Nuit du 4 août (bis)
Par Guillermo, le lundi 30 mai 2005 :: Politique
J’avais promis de ne plus en parler, mais j’ai lu ça :
C'est également le référendum qui enregistre le non le plus élevé de l'histoire de la Ve République : le précédent record appartenait au référendum du 27 avril 1969 sur la réforme du Sénat, où le non avait obtenu 52,4 % des suffrages avec les conséquences que l'on sait.

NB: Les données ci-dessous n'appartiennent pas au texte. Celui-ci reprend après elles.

Lemma find_str_scheme s r : all_bytes scheme_char s = true -> find_str "://" (s +:+ "://" +:+ r) = Some (String.length s).
Proof.
  induction s as [|c s IH].
  { intros _. change ("" +:+ "://" +:+ r) with ("://" +:+ r).
    pose proof (starts_with_app "://" r) as Hp. destruct ("://" +:+ r); cbn [find_str]; by rewrite Hp. }
  cbn [all_bytes String.length]. intros [Hc Hs]%andb_true_iff. rewrite string_app_cons. cbn [find_str].
  rewrite IH by done. destruct (starts_with _ _) eqn:Hp; [|done]. apply starts_with_inv in Hp as [t Ht].
  injection Ht as -> _. by apply scheme_char_colon in Hc.
Qed.

Lemma wf_scheme_bytes s : wf_scheme s -> all_bytes scheme_char s = true.
Proof. intros (c & r & -> & Hc & Hr). simpl. by rewrite alphabetic_scheme_char, Hr. Qed.

Lemma custom_scheme_exact l :
  is_custom_scheme l = true <-> exists scheme rest, l = scheme +:+ "://" +:+ rest /\ wf_scheme scheme.
Proof.
  unfold is_custom_scheme. split.
  - destruct (find_str "://" l) as [n|] eqn:Hf; [|done]. destruct (Nat.eqb_spec n 0); [done|].
    apply find_str_inv in Hf as (r & Hr & Hl). destruct (take_bytes n l) as [|c s] eqn:Ht; [done|].
    destruct (is_ascii_alphabetic c) eqn:Hc; [|done]. intros Hs. exists (String c s), r. split; [done|]. by exists c, s.
  - intros (s & r & -> & Hwf). rewrite find_str_scheme by (by apply wf_scheme_bytes).
    destruct Hwf as (c & t & -> & Hc & Ht). cbn [String.length Nat.eqb]. rewrite take_bytes_all by done.
    rewrite Hc. done.
Qed.

(** A prefix up to a colon is the whole scheme. *)
Lemma scheme_prefix p s r :
  all_bytes scheme_char p = true -> all_bytes scheme_char s = true ->
  starts_with (p +:+ ":") (s +:+ "://" +:+ r) = bool_decide (s = p).
Proof.
  intros Hp Hs. destruct (starts_with _ _) eqn:Hst; symmetry.
  - apply bool_decide_eq_true. apply starts_with_inv in Hst as [t Ht]. rewrite <- string_app_assoc in Ht.
    revert s Hp Hs Ht. induction p as [|c p IH]; intros [|d s] Hp Hs Ht; try done.
    + injection Ht as -> _. by apply andb_true_iff in Hs as [Hs%scheme_char_colon _].
    + injection Ht as <- _. by apply andb_true_iff in Hp as [Hp%scheme_char_colon _].
    + simpl in Hp, Hs. apply andb_true_iff in Hp as [_ Hp], Hs as [_ Hs]. injection Ht as -> Ht. f_equal. by apply IH.
  - apply bool_decide_eq_false. intros ->. rewrite string_app_assoc in Hst.
    change "://" with (":" +:+ "//") in Hst. rewrite <- !string_app_assoc, string_app_assoc, starts_with_app in Hst. done.
Qed.
Lemma wire_some keys dummy cfg : cfg_token_hmac_key cfg <> "" -> is_Some (wire keys dummy cfg).
Proof. intros Hk. unfold wire, hmac_new. rewrite is_empty_false by done. by eexists. Qed.

(** The parts of the state each group of handlers uses. *)
Definition login_state (s : AppState) : LoginState := mkLoginState (as_config s) (as_login_service s).
Definition account_state (s : AppState) : AccountState := mkAccountState (as_config s) (as_signup_flow s) (as_password_flow s).
Definition oauth_state (s : AppState) : OAuthState :=
  mkOAuthState (as_config s) (as_authorize_flow s) (as_token_flow s) (as_revoke_flow s) (as_introspect_flow s)
    (as_logout_flow s) (as_device_flow s).
Definition admin_state (s : AppState) : AdminState := mkAdminState (as_clients s).
End State.

(** ** Requests *)

(** One constructor per handler, with what its extractors produce. *)
Inductive request :=
| RHealth | RHealthLive | RHealthReady
| RLogin (body : LoginRequest) (req : HttpRequest)
| RMe (req : HttpRequest)
| RAuthLogout (req : HttpRequest)
| RLoginPage (return_to error : option string) (req : HttpRequest)
| RSubmitLogin (form : LoginForm) (req : HttpRequest)
| RSignup (body : SignupRequest) (req : HttpRequest)
| RVerifyEmail (body : gmap string string) (req : HttpRequest)
| RForgotPassword (body : gmap string string)
| RResetPassword (body : gmap string string)
| RChangePassword (body : gmap string string) (req : HttpRequest)
| RAuthorize (path qs : string) (query : AuthorizeQuery) (req : HttpRequest)
| RToken (form : TokenForm)
| RRevoke (form : RevokeForm)
| RIntrospect (form : RevokeForm)
| RLogout (query : LogoutQuery) (req : HttpRequest)
| RDeviceAuthorization (form : DeviceAuthForm)
| RDeviceVerify (form : DeviceVerifyForm) (req : HttpRequest)
| RConsent (query_req : option string) (req : HttpRequest)
| RSubmitConsent (form : ConsentForm) (req : HttpRequest)
| RUserinfo (req : HttpRequest)
| RDiscovery
| RJwks
| RAdmin (ep : endpoint) (req : HttpRequest).

Section Serve.
Context `{RedisServer} `{Env} `{JwtLib} `{!RsaLib} `{!FsEnv} `{Crypto} `{Texts} `{UnicodeTables} `{Argon2Lib} `{ValueParser}
  `{UrlCodec} `{UrlLib} `{ErrorTexts}.
Context `{!JsonCodec ClientSnapshot} `{!JsonCodec SessionSnapshot} `{!JsonCodec PendingAuthorization} `{!JsonCodec AuthorizationCode}.
Context `{!Askama LoginPage} `{!Askama LogoutPage} `{!Askama ConsentPage}.

Definition up : HttpResponse := json_response 200 (obj [("status", JStr "UP")]).
(** *** Construction and the setters *)

(** X1: construction succeeds exactly when the expression depends on the
    radius symbol and the package name is cython or numpy; with a good
    expression and another package name it fails with the ValueError of
    [set_package]; and the object it returns has that package, the given
    tolerance and an empty cache. *)
Theorem init_succeeds_iff (e : expr) (package : string) (tol : option float) :
  is_ok (__init__ e package tol) = has e _R && valid_package package
  /\ (has e _R = true -> valid_package package = false ->
      __init__ e package tol = Raise (ValueError BadPackage))
  /\ (forall o, __init__ e package tol = Ok o ->
        valid_package (_package o) = true /\ _package o = package
        /\ _tol o = tol /\ _cache o = ∅).
Proof.
  unfold __init__, normalize, set_package, clear_cache, set_tol.
  destruct (has e _R) eqn:HR; cbn.
  - destruct (has e _EPS); cbn; destruct (valid_package package) eqn:HP; cbn;
      (split; [reflexivity |]); (split; [intros _ Hf; try discriminate; reflexivity |]);
      intros o Ho; inversion Ho; subst; cbn; auto.
  - split; [reflexivity |]. split; [discriminate |]. discriminate.
Qed.

(** *** __call__: what it keeps and what it changes *)

(** X2: whatever a call does, it leaves the expression, the package and
    the tolerance alone, never removes or replaces a function that was
    cached before, restores the warning filter and lets no warning
    through. *)
Theorem call_keeps_policy_and_entries
        (x c : ndarray) (eps : option ndarray) (d : option pyseq) (w : world) :
  _expr (self (snd (__call__ x c eps d w))) = _expr (self w)
  /\ _package (self (snd (__call__ x c eps d w))) = _package (self w)
  /\ _tol (self (snd (__call__ x c eps d w))) = _tol (self w)
  /\ (forall k f, _cache (self w) !! k = Some f ->
                  _cache (self (snd (__call__ x c eps d w))) !! k = Some f)
  /\ ignore_warnings (snd (__call__ x c eps d w)) = ignore_warnings w
  /\ shown (snd (__call__ x c eps d w)) = shown w.
Proof.
  destruct (call_cases x c eps d w) as [[ex Hr] | (eps' & d' & _ & _ & Ht & _ & Hc)].
  - rewrite Hr. cbn. auto 10.
  - rewrite Hc. pose proof (call_cached_cases d' (call_args x c eps') w Ht) as Hcc.
    destruct (call_cached d' (call_args x c eps') w) as [r w'].
    destruct Hcc as (Hi & Hs & He & Hp & Hto & Hcache). cbn [snd].
    repeat split; try assumption.
    intros k f Hk. destruct Hcache as [-> | (g & Hnone & ->)]; [exact Hk |].
    rewrite lookup_insert_ne; [exact Hk |]. intros ->. congruence.
Qed.
(** ** C5: one election per burst *)

(** C5: a burst of registry-mutating discovery events from other peers, each
    less than a quiet period after the one before, leads to exactly one
    election decision: after the burst a single timer is pending, and it
    fires once, one quiet period after the last event.  A resolution that
    carries the our-own flag, and a removal that names no registered entry of
    another node (nor the current host), leave the timer and the loop's
    sources untouched.  The burst starts in a state the loop can reach
    ([main_ready]) with a positive quiet period. *)
Theorem C5_burst_gives_one_election :
  forall cfg plat,
    (forall answers st o e rest horizon,
        0 < source_interval cfg ->
        timers_tracked st = true ->
        types_kept st = true ->
        world.quit (env st) = false ->
        non_self_registry_event st e = true ->
        burst cfg plat answers (world.now (env st)) rest
          (state_of (dispatch cfg plat o e st)) ->
        let fire_at :=
          last_time (world.now (env st)) rest + source_interval cfg in
        fire_at <= horizon ->
        (exists st' id,
            (do s <- dispatch cfg plat o e st ;
             main_loop cfg plat answers rest s) = Ok st'
            /\ pending_timers st' = [(id, TimeoutSource fire_at)]
            /\ elections st' = elections st)
        /\ (exists id,
               elections
                 (state_of
                    (do s <- dispatch cfg plat o e st ;
                     do s <- main_loop cfg plat answers rest s ;
                     advance cfg plat answers horizon s))
               = TimeoutDispatch id fire_at :: elections st))
    /\ (forall o interface protocol ev name type domain host_name port txt
               flags st,
           Z.land flags AVAHI_LOOKUP_RESULT_OUR_OWN <> 0 ->
           let st' :=
             state_of
               (resolve_callback cfg o interface protocol ev name type domain
                  host_name port txt flags st) in
           timeout_source st' = timeout_source st /\ env st' = env st)
    /\ (forall o interface protocol name type domain flags st,
           existsb (removes_peer name type domain) (client_service_list st)
           = false ->
           match current_host st with
           | Some host => removal_matches name type domain host
           | None => false
           end = false ->
           let st' :=
             state_of
               (browse_callback cfg o interface protocol AVAHI_BROWSER_REMOVE
                  name type domain flags st) in
           timeout_source st' = timeout_source st /\ env st' = env st).
Proof.
  intros cfg plat. split; [|split].
  - intros answers st o e rest horizon Hq Htr Hty Hquit He Hburst fire_at Hh.
    destruct (event_arms cfg plat o e st Htr Hty Hquit He)
      as (st1 & Hstep & Harmed1 & Hel1).
    rewrite Hstep in *. cbn [state_of bind] in *.
    destruct (burst_rearms cfg plat answers rest _ st1 Harmed1 Hburst)
      as (st2 & Hloop & Harmed2 & Hel2).
    rewrite Hloop. cbn [bind].
    destruct (timer_fires_once cfg plat answers _ horizon st2 Harmed2 Hq Hh)
      as [id Hfire].
    split.
    + destruct Harmed2 as (_ & _ & _ & _ & id' & Hp).
      exists st2, id'. split; [reflexivity|]. split; [exact Hp|].
      now rewrite Hel2.
    + exists id. rewrite Hfire, Hel2, Hel1. reflexivity.
  - intros. now apply own_resolution_keeps_timer.
  - intros o interface protocol name type domain flags st Hnone Hhost st'.
    subst st'. unfold browse_callback.
    pose proof (own_removal_keeps_timer cfg name type domain
                  (client_service_list st) st Hnone) as Hsame.
    destruct (remove_clients cfg name type domain (client_service_list st) st)
      as [kept st1].
    cbn [snd] in Hsame. subst st1.
    change (current_host (set_client_service_list kept st))
      with (current_host st).
    destruct (current_host st) as [host|]; [rewrite Hhost|];
      split; reflexivity.
Qed.

Lemma C5_burst_gives_one_election_witness :
  exists id,
    elections
      (state_of
         (do s <- dispatch default_config example_platform (answer 101)
                    (client_found "B" ["can-host=0"%string] 0) self_registered ;
          do s <- main_loop default_config example_platform example_answers
                    burst_tail s ;
          advance default_config example_platform example_answers 60000 s))
    = [TimeoutDispatch id 55000].
Proof.
  assert (Hq : 0 < source_interval default_config) by (vm_compute; reflexivity).
  assert (Htr : timers_tracked self_registered = true)
    by (vm_compute; reflexivity).
  assert (Hty : types_kept self_registered = true)
    by (vm_compute; reflexivity).
  assert (Hquit : world.quit (env self_registered) = false)
    by (vm_compute; reflexivity).
  assert (He : non_self_registry_event self_registered
                 (client_found "B" ["can-host=0"%string] 0) = true)
    by (vm_compute; reflexivity).
  assert (Hburst :
    burst default_config example_platform example_answers
      (world.now (env self_registered)) burst_tail
      (state_of
         (dispatch default_config example_platform (answer 101)
            (client_found "B" ["can-host=0"%string] 0) self_registered))).
  { vm_compute. repeat split; intros; try discriminate; reflexivity. }
  assert (Hh : last_time (world.now (env self_registered)) burst_tail
               + source_interval default_config <= 60000)
    by (vm_compute; discriminate).
  destruct (proj1 (C5_burst_gives_one_election default_config example_platform)
              example_answers self_registered (answer 101)
              (client_found "B" ["can-host=0"%string] 0) burst_tail 60000
              Hq Htr Hty Hquit He Hburst Hh) as [_ [id H]].
  exists id. vm_compute in H |- *. exact H.
Defined.

(** ** C6: the registry invariant *)

(** C6: whatever events the loop has handled, the registry is sorted by the
    election order (host-capable entries first, then ascending service name)
    and holds no two entries with the same identity. *)
Theorem C6_registry_sorted_without_duplicates :
  forall cfg plat startup o answers schedule,
    let registry :=
      client_service_list
        (state_of (main cfg plat startup o answers schedule)) in
    StronglySorted election_le registry /\ NoDup (map identity registry).
Proof.
  intros cfg plat startup o answers schedule registry.
  set (P := fun st : state => registry_kept (client_service_list st)).
  assert (H : holds P P (main cfg plat startup o answers schedule)).
  { apply main_holds.
    - intros t st HP. exact HP.
    - intros o' e st HP. apply holds_same. now apply dispatch_registry.
    - intros o' id deadline at_time st HP _. apply holds_same. unfold P.
      change (client_service_list (destroy_sources ?l ?s))
        with (client_service_list s).
      destruct (on_source_timeout_frame cfg plat o'
                  (log (TimeoutDispatch id at_time) (set_now at_time st)))
        as (Hr & _).
      rewrite Hr. exact HP.
    - split; constructor.
    - intros b st HP. exact HP.
    - intros o' st HP. apply holds_same. unfold P.
      pose proof (launch_single_player_frame cfg o' st) as Hf.
      frame_eqs Hf.
      replace (client_service_list (state_of (launch_single_player cfg o' st)))
        with (client_service_list st) by (symmetry; assumption).
      exact HP. }
  apply holds_same in H. destruct H as [Hsorted Hnodup].
  split; [exact Hsorted|].
  eapply NoDup_map_finer; [exact identity_finer|exact Hnodup].
Qed.

(** ** C7: what an upsert replaces *)

(** C7 (amended): a client-type resolution drops exactly the registry
    entries that agree with the new record on service name, service type,
    interface and protocol (the domain is not compared), then inserts the new
    record; every entry differing in one of those four is kept next to it. *)
Theorem C7_upsert_replaces_on_name_type_interface_protocol :
  forall cfg o interface protocol name domain host_name port txt flags st,
    let service :=
      resolved_service interface protocol name CLIENT_SERVICE_NAME domain
        host_name port txt flags in
    let kept :=
      filter (fun c => negb (remote_service_equal service c))
        (client_service_list st) in
    let after :=
      client_service_list
        (state_of
           (resolve_callback cfg o interface protocol AVAHI_RESOLVER_FOUND
              name CLIENT_SERVICE_NAME domain host_name port txt flags st)) in
    after = sorted_insert service kept
    /\ equal_key service = (name, CLIENT_SERVICE_NAME, interface, protocol)
    /\ (forall c, In c kept <->
                  In c (client_service_list st)
                  /\ equal_key c <> equal_key service)
    /\ (forall c, In c after <-> c = service \/ In c kept).
Proof.
  intros. subst after. rewrite resolve_callback_client. fold service kept.
  split; [reflexivity|]. split; [|split].
  - unfold equal_key.
    destruct (resolved_service_fields interface protocol name
                CLIENT_SERVICE_NAME domain host_name port txt flags)
      as (H1 & H2 & _ & H4 & H5 & _).
    fold service in H1, H2, H4, H5. now rewrite H1, H2, H4, H5.
  - intros c. unfold kept. rewrite filter_In, negb_true_iff.
    rewrite <- not_true_iff_false, remote_service_equal_spec.
    intuition congruence.
  - intros c. apply in_sorted_insert.
Qed.

(** C7, as worded, fails for the domain: peer "B" is re-resolved in another
    domain, so the two records differ in identity, yet the first is dropped. *)
Lemma C7_domain_counterexample :
  let first :=
    resolved_service 2 0 "B" CLIENT_SERVICE_NAME "local" "b.local" 5029
      ["can-host=1"%string] 0 in
  let second :=
    resolved_service 2 0 "B" CLIENT_SERVICE_NAME "lan" "b.lan" 5029
      ["can-host=1"%string] 0 in
  identity first <> identity second
  /\ client_service_list
       (state_of
          (example_run
             [(1000, answer 101,
               resolved 2 0 AVAHI_RESOLVER_FOUND "B" CLIENT_SERVICE_NAME
                 "local" "b.local" 5029 ["can-host=1"%string] 0)]))
     = [first]
  /\ client_service_list
       (state_of
          (example_run
             [(1000, answer 101,
               resolved 2 0 AVAHI_RESOLVER_FOUND "B" CLIENT_SERVICE_NAME
                 "local" "b.local" 5029 ["can-host=1"%string] 0);
              (2000, answer 102,
               resolved 2 0 AVAHI_RESOLVER_FOUND "B" CLIENT_SERVICE_NAME
                 "lan" "b.lan" 5029 ["can-host=1"%string] 0)]))
     = [second].
Proof. vm_compute. split; [discriminate|split; reflexivity]. Qed.
(** * DataFlint Spark UI: the SQL reducer (SqlReducer.ts)

    A shallow embedding of the plan enrichment code of the Spark UI:
    the DAG contractor [cleanUpDAG], the plan dispatcher [parseNodePlan],
    the derived metrics ([calcExchangeMetrics], [addFilterRatioMetric],
    [addJoinMetrics], ...), the per-execution pipeline [calculateSql],
    the store merge [calculateSqlStore] and the metric update
    [updateSqlNodeMetrics] with [calculateNodeToStorageInfo].

    Layout: the JavaScript runtime pieces the code relies on ([JS]), the
    graphlib [Graph] object ([Graphlib]), the data model, the functions of
    SqlReducer.ts in source order, concrete instances used to run the
    model, and then the properties. *)

From Stdlib Require Import ZArith QArith Qabs Qround List String Ascii Bool Lia.
From Stdlib Require Import Decimal DecimalString DecimalPos DecimalZ.
From Stdlib Require Import Relations Sorted.
Import ListNotations.

Local Open Scope string_scope.
Local Open Scope Z_scope.

(* ================================================================== *)
(** ** The JavaScript runtime *)
(* ================================================================== *)

Module JS.

(** *** Completions: a value, or a thrown exception. *)

Inductive exn : Type :=
| TypeError      (* property access on undefined *)
| Thrown.        (* an exception raised by a callee outside this file *)

Inductive completion (A : Type) : Type :=
| Normal (a : A)
| Throw (e : exn).
Arguments Normal {A} a.
Arguments Throw {A} e.

(** *** Strings *)

(** [String.prototype.includes]: [sub] occurs in [s]. *)
Fixpoint includes (s sub : string) : bool :=
  String.prefix sub s ||
  match s with
  | EmptyString => false
  | String _ s' => includes s' sub
  end.

Fixpoint drop (n : nat) (s : string) : string :=
  match n, s with
  | S n', String _ s' => drop n' s'
  | _, _ => s
  end.

(** [String.prototype.replace] with a string pattern: the first
    occurrence only.  (The replacement strings of the source contain no
    [$] pattern.) *)
Fixpoint replace (s pat rep : string) : string :=
  if String.prefix pat s then rep ++ drop (String.length pat) s
  else match s with
       | EmptyString => EmptyString
       | String c s' => String c (replace s' pat rep)
       end.

(** [s.replace(/,/g, e)], [e] the empty string: every comma is removed. *)
Fixpoint removeCommas (s : string) : string :=
  match s with
  | EmptyString => EmptyString
  | String c s' =>
      if Ascii.eqb c ","%char then removeCommas s' else String c (removeCommas s')
  end.
(** X14.  Data with the built-in [hasOwnProperty] that owns none of the
    declared fields is not an error and changes nothing: [assign] returns
    the instance as it was. *)
Theorem assign_foreign_data this data :
  builtin_hasOwnProperty data ->
  (forall k, k ∈ F -> own data !! k = None) ->
  Reporter.assign F this data = (this, Normal tt).
Proof.
  intros Hb H. rewrite (assign_builtin F this data Hb). f_equal.
  induction F as [|p l IH]; cbn [foldl].
  - reflexivity.
  - rewrite (proj2 (owns_false data p))
      by (apply H; apply list_elem_of_here).
    apply IH. intros k Hk. apply H. apply list_elem_of_further. exact Hk.
Qed.

(** ** Snapshots *)

Section Snapshots.
Import IDStamper.
Local Arguments next : simpl never.
Variable inherited : string -> bool.

Lemma own_values_plain_object (m : gmap string val) :
  own_values (plain_object m) = m.
Proof.
  unfold own_values, plain_object. simpl.
  apply map_eq. intros k. rewrite !lookup_fmap.
  destruct (m !! k); reflexivity.
Qed.

Lemma id_to_write_explicit (stamper : IDStamper) (v : val) :
  v <> VUndefined -> id_to_write stamper v = v.
Proof.
  intros H. unfold id_to_write.
  rewrite (proj2 (strict_eq_false v VUndefined) H). reflexivity.
Qed.

(** Stamping a snapshot in the making always succeeds. *)
Lemma stamp_plain_object (stamper : IDStamper) (m : gmap string val)
    (id : val) :
  stamp stamper (plain_object m) id
  = (if strict_eq id VUndefined
     then {| gen := fst (next (gen stamper)) |} else stamper,
     {| properties := <["id"%string := stamped_id (id_to_write stamper id)]>
                        (plain <$> m);
        extensible := true |},
     Normal (id_to_write stamper id)).
Proof.
  rewrite stamp_unfold. cbv zeta. unfold defineProperty, plain_object. simpl.
  rewrite lookup_fmap.
  destruct (m !! "id"%string); simpl;
    unfold get_own; simpl; rewrite lookup_insert_eq; reflexivity.
Qed.

Lemma lookup_snapshot_fields this k :
  snapshot_fields F this !! k
  = if bool_decide (k ∈ F) then Some (get (own this) k) else None.
Proof.
  unfold snapshot_fields.
  generalize (lookup_empty (A := val) k).
  generalize (∅ : gmap string val). intros m Hm.
  rewrite <- Hm. clear Hm. revert m.
  induction F as [|p l IH]; intros m; cbn [foldl].
  - reflexivity.
  - rewrite IH. destruct (decide (k = p)) as [->|Hne].
    + rewrite lookup_insert_eq.
      rewrite (bool_decide_eq_true_2 (p ∈ p :: l)) by apply list_elem_of_here.
      destruct (bool_decide (p ∈ l)); reflexivity.
    + rewrite lookup_insert_ne by congruence.
      apply (f_equal (fun b : bool => if b then Some (get (own this) k)
                                      else m !! k)).
      apply bool_decide_ext. rewrite elem_of_cons. tauto.
Qed.

Lemma report_fields_loop this (l : list string) :
  forall o,
    Forall (fun p => is_Some (own this !! p)) l ->
    "__proto__"%string ∉ l ->
    foldl (fun acc p =>
             match acc with
             | None => None
             | Some data =>
                 match Reporter.read inherited this p with
                 | None => None
                 | Some v => Some (set_property data p v)
                 end
             end) (Some o) l
    = Some {| own := foldl (fun d p => <[p := get (own this) p]> d) (own o) l;
              inherits := inherits o |}.
Proof.
  induction l as [|p l IH]; intros o Hl Hp; cbn [foldl].
  - destruct o; reflexivity.
  - apply Forall_cons in Hl. destruct Hl as [[v Hv] Hl].
    unfold Reporter.read at 2. rewrite Hv.
    rewrite set_property_plain
      by (intros ->; apply Hp; apply list_elem_of_here).
    rewrite IH;
      [|exact Hl | intros H; apply Hp; apply list_elem_of_further; exact H].
    simpl. replace (get (own this) p) with v
      by (unfold get; rewrite Hv; reflexivity).
    reflexivity.
Qed.

Lemma report_unfold (stamper : IDStamper) this :
  Forall (fun p => is_Some (own this !! p)) F ->
  "__proto__"%string ∉ F ->
  Reporter.report F inherited stamper this
  = Some
      match hasOwnProperty this "id" with
      | Throw e => (stamper, Throw e)
      | Normal false => (stamper, Normal (plain_object (snapshot_fields F this)))
      | Normal true =>
          (if strict_eq (get (own this) "id") VUndefined
           then {| gen := fst (next (gen stamper)) |} else stamper,
           Normal {| properties :=
                       <["id"%string :=
                           stamped_id
                             (id_to_write stamper (get (own this) "id"))]>
                         (plain <$> snapshot_fields F this);
                     extensible := true |})
      end.
Proof.
  intros Hl Hp. unfold Reporter.report.
  rewrite (report_fields_loop this F (literal ∅) Hl Hp). simpl.
  fold (snapshot_fields F this).
  destruct (hasOwnProperty this "id") as [[|]|e]; try reflexivity.
  rewrite stamp_plain_object. reflexivity.
Qed.
(** C7 (amended): for every state and clock reading, right after
    [canMakeCall] the reading is at most 60000 ms past [windowStartTime].
    [recordCall] does not touch [windowStartTime]; right after a call
    recorded at the very reading of the check before it, the bound still
    holds. *)
Theorem window_bound_after_check (now : Z) (s : RateLimiter) :
  now - windowStartTime (snd (canMakeCall now s)) <= 60000 /\
  windowStartTime (snd (recordCall now s)) = windowStartTime s /\
  now - windowStartTime (snd (recordCall now (snd (canMakeCall now s))))
    <= 60000.
Proof.
  assert (H : now - windowStartTime (snd (canMakeCall now s)) <= 60000).
  { destruct (canMakeCall_cases now s) as [[_ ->] | [Hw ->]];
      cbn [windowStartTime]; lia. }
  split; [exact H | ].
  split; [reflexivity | ].
  rewrite recordCall_eq. cbn [snd windowStartTime]. exact H.
Qed.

Et forcément ça me fait réagir ; je regrette juste que le type du Monde qui a écrit ce papier, dont je refuse par principe de lire la suite, ne soit pas allé plus loin dans sa démarche statistico-comparative (« le premier référendum où la proportion de femmes veuves de militaires mobilisées pour le « oui » dépasse le taux moyen d'abstention »), puisqu’à le lire, un « non » égale un non, le signe de la populace pas contente ; peuple idiot, apeuré, xénophobe, assassiné par les éditorialistes qui lui reconnaissent juste quelques circonstances atténuantes (« le niveau – insupportable – du chômage » dixit Colombani ; j'aime assez la petite précision entre tirets, histoire qu'il n'y ait pas d'ambiguité sur la capacité d'empathie du patron du Monde).
En tout cas, même si on a perdu, la soirée d’hier avait le charme des bonnes nuits électorales à la télé, qui laissent toujours espérer qu’un changement va enfin se produire ; on sentait même une certaine jubilation révolutionnaire, très nuit du 4 août, portée paradoxalement par un Philippe de Villiers aux anges.
Etait-ce le réglage défaillant de la télé de l’hôtel qui donnait aux perdants du oui, tous très France d’en haut dans leurs costards de corporate bankers, leur teint ultrabronzé ? Sur ce critère, le roi d’entre tous était bien notre Président, orange vif, les traits creusés-liftés et, en accord avec son débit de zombie, le reflet du prompteur dans la fenêtre donnant sur les jardins de l’Elysée. Seul Hollande avait l’air blafard et hirsute du mec qui s’est pris une vraie claque, lui qui était l’un des seuls à jouer sa peau dans ce scrutin.
Comme quoi, indéniablement, le désordre, ça a du charme.